### The task
Find "Context (Helements : covers" in the data below; transcribe the line it appears on and each line after it, exactly, to the end, and nothing else.
== Segment start ==
Lemma parse_chars_length_le n s str rest :
  (String.length s ≤ n)%nat → parse_chars s = Some (str, rest) →
  (String.length rest < String.length s)%nat.
Proof.
  revert s str rest. induction n as [|n IH]; intros [|c s1] str rest Hn Hs;
    try done; cbn in Hn; [lia|]. cbn in Hs.
  destruct (Ascii.eqb c dquote); [injection Hs as <- <-; cbn; lia|].
  destruct (Ascii.eqb c backslash).
  - destruct s1 as [|e s2]; [done|]. destruct (Ascii.eqb e "u").
    + destruct s2 as [|a [|b [|c' [|d s3]]]]; try done.
      bind_inv Hs. case_decide; [|done]. bind_inv Hs.
      match goal with H : parse_chars _ = _ |- _ => apply IH in H end;
        cbn in *; [injection Hs as <- <-|]; lia.
    + bind_inv Hs.
      match goal with H : parse_chars _ = _ |- _ => apply IH in H end;
        cbn in *; [injection Hs as <- <-|]; lia.
  - case_decide; [done|]. bind_inv Hs.
    match goal with H : parse_chars _ = _ |- _ => apply IH in H end;
      cbn in *; [injection Hs as <- <-|]; lia.
Qed.

Lemma parse_chars_length s str rest :
  parse_chars s = Some (str, rest) →
  (String.length rest < String.length s)%nat.
Proof. by apply (parse_chars_length_le (String.length s)). Qed.

Lemma drop_digits_length s :
  (String.length (drop_digits s) ≤ String.length s)%nat.
Proof.
  induction s as [|c s IH]; [done|]. cbn. destruct (is_digit c); cbn; lia.
Qed.

Lemma parse_unsigned_length s m rest :
  parse_unsigned s = Some (m, rest) →
  (String.length rest < String.length s)%nat.
Proof.
  unfold parse_unsigned. intros Hs. bind_inv Hs. case_decide; [|done].
  destruct (goes_on _); [done|]. injection Hs as <- <-.
  destruct s as [|c s]; [done|]. cbn in *.
  destruct (is_digit c); [|done]. pose proof (drop_digits_length s). lia.
Qed.

Lemma parse_number_length s x rest :
  parse_number s = Some (x, rest) →
  (String.length rest < String.length s)%nat.
Proof.
  unfold parse_number. destruct (after "-" s) as [s'|] eqn:Hminus;
    intros Hs; bind_inv Hs; injection Hs as <- <-;
    match goal with H : parse_unsigned _ = _ |- _ =>
      apply parse_unsigned_length in H end; [|done].
  apply after_length in Hminus. lia.
Qed.

Lemma separator_length close s more rest :
  separator close s = Some (more, rest) →
  (String.length rest < String.length s)%nat.
Proof.
  unfold separator. pose proof (skip_ws_length s).
  destruct (skip_ws s) as [|c s']; [done|]. cbn in *.
  destruct (Ascii.eqb c ","); [intros [= <- <-]; lia|].
  destruct (Ascii.eqb c close); [intros [= <- <-]; lia|done].
Qed.

(** The length facts above, applied to the hypotheses they fit. *)
Ltac lengths :=
  repeat match goal with
  | H : parse_number _ = Some _ |- _ => apply parse_number_length in H
  | H : parse_chars _ = Some _ |- _ => apply parse_chars_length in H
  | H : after_word _ _ = Some _ |- _ => apply after_word_length in H
  | H : after _ _ = Some _ |- _ => apply after_length in H
  end;
  cbn [String.length] in *.

(** * Fuel *)

(** [f] leaves less than it was given, and [f'] reads what [f] reads
    when what is consumed is at most [n]. *)
Definition covers {A} (f f' : string → option (A * string)) (n : nat) : Prop :=
  ∀ s a rest, f s = Some (a, rest) →
    (String.length rest < String.length s)%nat ∧
    ((String.length s - String.length rest ≤ n)%nat → f' s = Some (a, rest)).

Lemma covers_0 {A} (f f' g : string → option (A * string)) n :
  covers f f' n → covers f g 0.
Proof.
  intros Hf s a rest Hs. destruct (Hf s a rest Hs) as [Hlt _].
  split; [done|lia].
Qed.

Section steps.
Context (value value' : string → option (JsonValue * string)).
Context (elements elements' : string → option (list JsonValue * string)).
Context (members members'
  : string → option (list (string * JsonValue) * string)).
Context (n : nat).
Context (Hvalue : covers value value' n).
Context (Helements : covers elements elements' n).
Context (Hmembers : covers members members' n).

Lemma value_at_covers c s1 v rest :
  value_at elements members c s1 = Some (v, rest) →
  (String.length rest ≤ String.length s1)%nat ∧
  ((String.length s1 - String.length rest ≤ n)%nat →
   value_at elements' members' c s1 = Some (v, rest)).
Proof.
  unfold value_at. pose proof (skip_ws_length s1).
  destruct (is_digit c || Ascii.eqb c "-");
    [intros Hs; split; [|done]; bind_inv Hs; simplify_eq; lengths; lia|].
  destruct (Ascii.eqb c dquote);
    [intros Hs; split; [|done]; bind_inv Hs; simplify_eq; lengths; lia|].
  destruct (Ascii.eqb c "[").
  { destruct (after "]" (skip_ws s1)) as [rest0|] eqn:Hclose.
    - intros [= <- <-]. lengths. split; [lia|done].
    - intros Hs. destruct (elements s1) as [[items rest']|] eqn:He; [|done].
      injection Hs as <- <-. destruct (Helements _ _ _ He) as [Hlt Hn].
      split; [lia|]. intros Hle. by rewrite Hn by lia. }
  destruct (Ascii.eqb c "{").
  { destruct (after "}" (skip_ws s1)) as [rest0|] eqn:Hclose.
    - intros [= <- <-]. lengths. split; [lia|done].
    - intros Hs. destruct (members s1) as [[ms rest']|] eqn:Hm; [|done].
      injection Hs as <- <-. destruct (Hmembers _ _ _ Hm) as [Hlt Hn].
      split; [lia|]. intros Hle. by rewrite Hn by lia. }
  repeat (destruct (Ascii.eqb c _);
    [intros Hs; split; [|done]; bind_inv Hs; simplify_eq; lengths; lia|]).
  done.
Qed.

Lemma value_step_covers :
  covers (value_step elements members) (value_step elements' members') (S n).
Proof.
  intros s v rest Hs. unfold value_step in *. pose proof (skip_ws_length s).
  destruct (skip_ws s) as [|c s1]; [done|].
  destruct (value_at_covers _ _ _ _ Hs) as [Hle Hn]. cbn in *.
  split; [lia|]. intros ?. apply Hn. lia.
Qed.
== Segment end ==
### Response for this exercise
Context (Helements : covers elements elements' n).
Context (Hmembers : covers members members' n).

Lemma value_at_covers c s1 v rest :
  value_at elements members c s1 = Some (v, rest) →
  (String.length rest ≤ String.length s1)%nat ∧
  ((String.length s1 - String.length rest ≤ n)%nat →
   value_at elements' members' c s1 = Some (v, rest)).
Proof.
  unfold value_at. pose proof (skip_ws_length s1).
  destruct (is_digit c || Ascii.eqb c "-");
    [intros Hs; split; [|done]; bind_inv Hs; simplify_eq; lengths; lia|].
  destruct (Ascii.eqb c dquote);
    [intros Hs; split; [|done]; bind_inv Hs; simplify_eq; lengths; lia|].
  destruct (Ascii.eqb c "[").
  { destruct (after "]" (skip_ws s1)) as [rest0|] eqn:Hclose.
    - intros [= <- <-]. lengths. split; [lia|done].
    - intros Hs. destruct (elements s1) as [[items rest']|] eqn:He; [|done].
      injection Hs as <- <-. destruct (Helements _ _ _ He) as [Hlt Hn].
      split; [lia|]. intros Hle. by rewrite Hn by lia. }
  destruct (Ascii.eqb c "{").
  { destruct (after "}" (skip_ws s1)) as [rest0|] eqn:Hclose.
    - intros [= <- <-]. lengths. split; [lia|done].
    - intros Hs. destruct (members s1) as [[ms rest']|] eqn:Hm; [|done].
      injection Hs as <- <-. destruct (Hmembers _ _ _ Hm) as [Hlt Hn].
      split; [lia|]. intros Hle. by rewrite Hn by lia. }
  repeat (destruct (Ascii.eqb c _);
    [intros Hs; split; [|done]; bind_inv Hs; simplify_eq; lengths; lia|]).
  done.
Qed.

Lemma value_step_covers :
  covers (value_step elements members) (value_step elements' members') (S n).
Proof.
  intros s v rest Hs. unfold value_step in *. pose proof (skip_ws_length s).
  destruct (skip_ws s) as [|c s1]; [done|].
  destruct (value_at_covers _ _ _ _ Hs) as [Hle Hn]. cbn in *.
  split; [lia|]. intros ?. apply Hn. lia.
Qed.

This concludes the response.